** Exercise prompt **
Take each line of the records below that contains the string "else" and copy it.

** Data in this exercise **
· · · · ·
Example skip_extension_upper_case_config :
  shouldSkipRedirect "/assets/app.js" defaultSkipPaths [".JS"] = false.
Proof. reflexivity. Qed.

(** resolveLanguage on the context without a request: the fallback. *)
Example resolveLanguage_nil_request :
  resolveLanguage (Some bareContext) {[ "en" ]} "en" "lang" "lang" = "en".
Proof. reflexivity. Qed.

Example accept_language_later_q :
  candidates "en;level=1;q=0.5" = [mkCandidate "en" 1%float].
Proof. vm_compute. reflexivity. Qed.

End Requests.

(** *** Further properties of language.go *)

Section SupportedMapProperties.
Context {unicode : Unicode}.

Lemma BuildSupportedMap_foldl (languages : list string) (m : gset string) (x : string) :
  x ∈ foldl (fun m lang => {[ ToLower lang ]} ∪ m) m languages
  <-> x ∈ m \/ exists y, y ∈ languages /\ x = ToLower y.
Proof.
  revert m. induction languages as [|l ls IH]; intros m; simpl.
  - split; [now left|]. intros [H|(y & Hy & _)]; [exact H|inversion Hy].
  - rewrite IH. rewrite elem_of_union, elem_of_singleton. split.
    + intros [[->|H]|(y & Hy & ->)].
      * right. exists l. split; [apply elem_of_cons; now left|reflexivity].
      * now left.
      * right. exists y. split; [apply elem_of_cons; now right|reflexivity].
    + intros [H|(y & Hy & ->)].
      * left. now right.
      * apply elem_of_cons in Hy as [->|Hy].
        -- left. now left.
        -- right. now exists y.
Qed.

(** X12: the supported map holds exactly the lower-cased configured
    languages, so that a language configured in any case is found under its
    lower-case form. *)
Theorem BuildSupportedMap_elem (languages : list string) (x : string) :
  x ∈ BuildSupportedMap languages <-> exists y, y ∈ languages /\ x = ToLower y.
Proof.
  unfold BuildSupportedMap. rewrite BuildSupportedMap_foldl. split.
  - intros [H|H]; [set_solver|exact H].
  - intros H. now right.
Qed.

Lemma BuildSupportedMap_lower (languages : list string) (x : string) :
  x ∈ BuildSupportedMap languages -> ToLower x = x.
Proof.
  intros H. apply BuildSupportedMap_foldl in H as [H|(y & _ & ->)]; [set_solver|].
  apply ToLower_idem.
Qed.

(** A byte string without '/'. *)
Fixpoint noSlash (s : string) : bool :=
  match s with
  | EmptyString => true
  | String c r => negb (Ascii.eqb c "/") && noSlash r
  end.

Lemma SplitN_first (seg rest : string) :
  noSlash seg = true ->
  rest = "" \/ HasPrefix rest "/" = true ->
  exists tl, SplitN (seg +:+ rest) "/" 2 = seg :: tl.
Proof.
  intros Hseg Hrest. induction seg as [|c seg IH].
  - rewrite append_nil_l. destruct Hrest as [->|Hrest]; [now exists []|].
    destruct rest as [|b rest]; [discriminate|]. cbn [HasPrefix] in Hrest.
    apply andb_true_iff in Hrest as [Hb _]. apply Ascii.eqb_eq in Hb. subst b.
    exists (SplitN rest "/" 1). reflexivity.
  - simpl in Hseg. apply andb_true_iff in Hseg as [Hc Hseg].
    apply negb_true_iff in Hc.
    destruct (IH Hseg) as [tl Htl].
    rewrite append_cons.
    change (SplitN (String c (seg +:+ rest)) "/" 2)
      with (if Ascii.eqb c "/" then "" :: SplitN (seg +:+ rest) "/" 1
            else match SplitN (seg +:+ rest) "/" 2 with
                 | h :: t => String c h :: t
                 | [] => [String c ""]
                 end).
    rewrite Hc, Htl. now exists tl.
Qed.
Lemma eqb_zero_ieee (x : double) :
  (x =? 0) = match ieee x with S754_zero _ => true | _ => false end.
Proof.
  rewrite eqb_spec. fold (ieee x).
  change (Prim2SF 0) with (S754_zero false).
  destruct (ieee x) as [s | s | | s m e]; try reflexivity;
    destruct s; reflexivity.
Qed.

Lemma ieee_valid (x : double) : valid_binary (ieee x) = true.
Proof. apply Prim2SF_valid. Qed.

Lemma ieee_inj (x y : double) : ieee x = ieee y -> x = y.
Proof. apply Prim2SF_inj. Qed.

(** ** Facts about the IEEE 754 specification, for any format *)

Section Rounding.
Local Open Scope Z_scope.

Variables prec emax : Z.

(** *** Commutativity of the specified sum and product *)

Lemma SFmul_comm x y : SFmul prec emax x y = SFmul prec emax y x.
Proof.
  destruct x as [sx | sx | | sx mx ex], y as [sy | sy | | sy my ey];
    simpl; try reflexivity; try (rewrite (xorb_comm sx sy); reflexivity).
  rewrite (xorb_comm sx sy), (Pos.mul_comm mx my), (Z.add_comm ex ey).
  reflexivity.
Qed.

Lemma SFadd_comm x y : SFadd prec emax x y = SFadd prec emax y x.
Proof.
  destruct x as [sx | sx | | sx mx ex], y as [sy | sy | | sy my ey];
    simpl; try reflexivity; try (destruct sx, sy; reflexivity).
  rewrite (Z.min_comm ex ey).
  rewrite Z.add_comm. reflexivity.
Qed.

(** *** Rounding a non-negative mantissa never produces a NaN *)

Lemma iter_pos_invariant {A : Type} (P : A -> Prop) (f : A -> A) :
  (forall x, P x -> P (f x)) ->
  forall n x, P x -> P (iter_pos f n x).
Proof.
  intros Hf n.
  induction n as [n IH | n IH | ]; intros x Hx; simpl; auto.
Qed.
(** ** C4: the scenario ["%+06.1d"] *)

(** C4, as stated, fails: with the PLUS flag the sign is printed, so the six
    characters are not two spaces and the digits. *)
Lemma C4_plus_sign_is_printed :
  Full.test_sprintf "%+06.1d" [AInt 1234] <> Some (6, "  1234"%string).
Proof. vm_compute. discriminate. Qed.

(** C4, amended: [format] with template ["%+06.1d"] and argument 1234 emits
    the six characters [" +1234"] (one space, the plus sign, the digits) and
    returns 6; the explicit precision cancels the ZERO flag, so the field is
    padded with a space and not with zeros.  Without the PLUS flag the output
    is ["  1234"], and without the precision it is zero padded. *)
Theorem C4_plus_zero_precision :
  Full.test_sprintf "%+06.1d" [AInt 1234] = Some (6, " +1234"%string)
  /\ Full.test_sprintf "%06.1d" [AInt 1234] = Some (6, "  1234"%string)
  /\ Full.test_sprintf "%+06d" [AInt 1234] = Some (6, "+01234"%string)
  /\ Mid.test_sprintf "%+06.1d" [AInt 1234] = Some (6, " +1234"%string).
Proof. repeat split; vm_compute; reflexivity. Qed.

(** ** C7: centring *)

(** C7, as stated, fails: with CARET and without MINUS the odd space of the
    padding goes to the left of the field (width 8, length 5: two spaces in
    front, one behind), and with MINUS it goes to the right. *)
Lemma C7_odd_space_goes_left :
  Full.calc_space_padding (Full.mkSpec 0 Full.FCARET 8 (-1) 0 NUL NUL []) 5 = (2, 1)
  /\ Full.calc_space_padding
       (Full.mkSpec 0 (Z.lor Full.FCARET Full.FMINUS) 8 (-1) 0 NUL NUL []) 5 = (1, 2)
  /\ ~ (snd (Full.calc_space_padding (Full.mkSpec 0 Full.FCARET 8 (-1) 0 NUL NUL []) 5)
        > fst (Full.calc_space_padding (Full.mkSpec 0 Full.FCARET 8 (-1) 0 NUL NUL []) 5)).
Proof. repeat split; vm_compute; congruence. Qed.

(** C7, amended: with the CARET flag the space padding [tot = max 0 (width -
    length)] is split as [left = (tot + (1 if MINUS is not set else 0)) / 2]
    and [right = tot - left]; so an odd padding puts its extra space on the
    LEFT (the text leans right) unless MINUS is also set, which puts it on the
    right (the text leans left). *)
Theorem C7_caret_split (pspec : Full.T_FormatSpec) (length : Z) :
  0 <= length < 2 ^ 63 ->
  0 <= Full.width pspec < 2 ^ 63 ->
  has (Full.flags pspec) Full.FCARET = true ->
  let tot := Z.max 0 (Full.width pspec - length) in
  let minus := has (Full.flags pspec) Full.FMINUS in
  let left := fst (Full.calc_space_padding pspec length) in
  let right := snd (Full.calc_space_padding pspec length) in
  left = (tot + (if minus then 0 else 1)) / 2
  /\ right = tot - left
  /\ (Z.odd tot = true -> if minus then right = left + 1 else left = right + 1).
Proof.
  intros Hl Hw Hc tot minus left right.
  subst left right. unfold Full.calc_space_padding. rewrite Hc.
  fold minus.
  assert (P63 : 2 ^ 63 = 9223372036854775808) by reflexivity.
  rewrite (to_size_t_small (Full.width pspec)) by lia.
  assert (Etot : (if length <? Full.width pspec
                  then to_size_t (Full.width pspec - length) else 0) = tot).
  { subst tot. destruct (Z.ltb_spec length (Full.width pspec)).
    - rewrite to_size_t_small by lia. lia.
    - lia. }
  rewrite Etot.
  assert (Htot : 0 <= tot < 2 ^ 63) by (subst tot; lia).
  assert (Esum : to_size_t ((if minus then 0 else tot) + (if minus then tot else 0)) = tot).
  { destruct minus; rewrite ?Z.add_0_l, ?Z.add_0_r; apply to_size_t_small; lia. }
  rewrite Esum. cbn [fst snd].
  set (b := if minus then 0 else 1).
  assert (Hb : 0 <= b <= 1) by (subst b; destruct minus; lia).
  rewrite (to_size_t_small (tot + b)) by lia.
  assert (Hq : 0 <= (tot + b) / 2 <= tot).
  { split. apply Z.div_pos; lia.
    assert ((tot + b) / 2 < tot + 1) by (apply Z.div_lt_upper_bound; lia). lia. }
  rewrite to_size_t_small by lia.
  split; [reflexivity|]. split; [reflexivity|].
  intros Hodd.
  rewrite Z.odd_spec in Hodd. destruct Hodd as [k Hk].
  subst b. destruct minus.
  - replace (tot + 0) with (k * 2 + 1) by lia.
    rewrite Z.div_add_l by lia. change (1 / 2) with 0. lia.
  - replace (tot + 1) with ((k + 1) * 2) by lia.
    rewrite Z.div_mul by lia. lia.
Qed.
· · · · ·
** Response box **
            else match SplitN (seg +:+ rest) "/" 2 with
    length)] is split as [left = (tot + (1 if MINUS is not set else 0)) / 2]
  left = (tot + (if minus then 0 else 1)) / 2
  /\ (Z.odd tot = true -> if minus then right = left + 1 else left = right + 1).
                  then to_size_t (Full.width pspec - length) else 0) = tot).
  assert (Esum : to_size_t ((if minus then 0 else tot) + (if minus then tot else 0)) = tot).
  set (b := if minus then 0 else 1).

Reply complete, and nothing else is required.